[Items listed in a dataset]
━━━━━━━━━━
(** ** Transfer: repetition and composition *)

(** What a normal return of [transition] went through. *)
Lemma transition_return_inv
      (src_grid_name value_name target_grid_name : string) (st st' : State)
      (b : bool) :
  transition src_grid_name value_name target_grid_name st = (st', Return b) ->
  b = true
  /\ exists src_grid target_grid g t s1,
      grids st !! src_grid_name = Some src_grid
      /\ grids st !! target_grid_name = Some target_grid
      /\ heap st !! grid src_grid = Some g
      /\ get_node_values g value_name <> []
      /\ dict_get (transform target_grid) src_grid_name = Some t
      /\ for_each t (transfer_node (get_node_values g value_name)
                                   (grid target_grid) value_name) st
         = (s1, Return tt)
      /\ check_value_set_completeness (grid target_grid) value_name s1
         = (s1, Return tt)
      /\ heap st' = heap s1 /\ grids st' = grids s1.
Proof.
  unfold transition. run.
  destruct (grids st !! src_grid_name) as [src_grid|] eqn:Hsrc; simpl;
    [|discriminate].
  destruct (grids st !! target_grid_name) as [target_grid|] eqn:Htarget; simpl;
    [|discriminate].
  destruct (heap st !! grid src_grid) as [g|] eqn:Hg; simpl; [|discriminate].
  destruct (get_node_values g value_name) as [|sv0 svs] eqn:Hsv; [discriminate|].
  destruct (dict_get (transform target_grid) src_grid_name) as [t|] eqn:Ht;
    [|discriminate].
  destruct (for_each t (transfer_node (sv0 :: svs) (grid target_grid) value_name) st)
    as [s1 [[]|e]] eqn:Hloop; [|discriminate].
  unfold check_value_set_completeness. run.
  destruct (heap s1 !! grid target_grid) as [g'|] eqn:Hg'; simpl; [|discriminate].
  destruct (unset_nodes g' value_name) as [|m ms] eqn:Hunset; [|discriminate].
  intros H. inversion H; subst. split; [reflexivity|].
  exists src_grid, target_grid, g, t, s1. rewrite Hsv.
  split; [first [reflexivity | assumption]|].
  split; [first [reflexivity | assumption]|].
  split; [first [reflexivity | assumption]|].
  split; [discriminate|]. split; [first [reflexivity | assumption]|].
  split; [exact Hloop|].
  split; [rewrite Hg'; simpl; rewrite Hunset; reflexivity|].
  simpl. split; reflexivity.
Qed.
━━━━━━━━━━
# [Try it]
For this exercise, all the data must be repeated exactly.

# [Completed task]
(** ** Transfer: repetition and composition *)

(** What a normal return of [transition] went through. *)
Lemma transition_return_inv
      (src_grid_name value_name target_grid_name : string) (st st' : State)
      (b : bool) :
  transition src_grid_name value_name target_grid_name st = (st', Return b) ->
  b = true
  /\ exists src_grid target_grid g t s1,
      grids st !! src_grid_name = Some src_grid
      /\ grids st !! target_grid_name = Some target_grid
      /\ heap st !! grid src_grid = Some g
      /\ get_node_values g value_name <> []
      /\ dict_get (transform target_grid) src_grid_name = Some t
      /\ for_each t (transfer_node (get_node_values g value_name)
                                   (grid target_grid) value_name) st
         = (s1, Return tt)
      /\ check_value_set_completeness (grid target_grid) value_name s1
         = (s1, Return tt)
      /\ heap st' = heap s1 /\ grids st' = grids s1.
Proof.
  unfold transition. run.
  destruct (grids st !! src_grid_name) as [src_grid|] eqn:Hsrc; simpl;
    [|discriminate].
  destruct (grids st !! target_grid_name) as [target_grid|] eqn:Htarget; simpl;
    [|discriminate].
  destruct (heap st !! grid src_grid) as [g|] eqn:Hg; simpl; [|discriminate].
  destruct (get_node_values g value_name) as [|sv0 svs] eqn:Hsv; [discriminate|].
  destruct (dict_get (transform target_grid) src_grid_name) as [t|] eqn:Ht;
    [|discriminate].
  destruct (for_each t (transfer_node (sv0 :: svs) (grid target_grid) value_name) st)
    as [s1 [[]|e]] eqn:Hloop; [|discriminate].
  unfold check_value_set_completeness. run.
  destruct (heap s1 !! grid target_grid) as [g'|] eqn:Hg'; simpl; [|discriminate].
  destruct (unset_nodes g' value_name) as [|m ms] eqn:Hunset; [|discriminate].
  intros H. inversion H; subst. split; [reflexivity|].
  exists src_grid, target_grid, g, t, s1. rewrite Hsv.
  split; [first [reflexivity | assumption]|].
  split; [first [reflexivity | assumption]|].
  split; [first [reflexivity | assumption]|].
  split; [discriminate|]. split; [first [reflexivity | assumption]|].
  split; [exact Hloop|].
  split; [rewrite Hg'; simpl; rewrite Hunset; reflexivity|].
  simpl. split; reflexivity.
Qed.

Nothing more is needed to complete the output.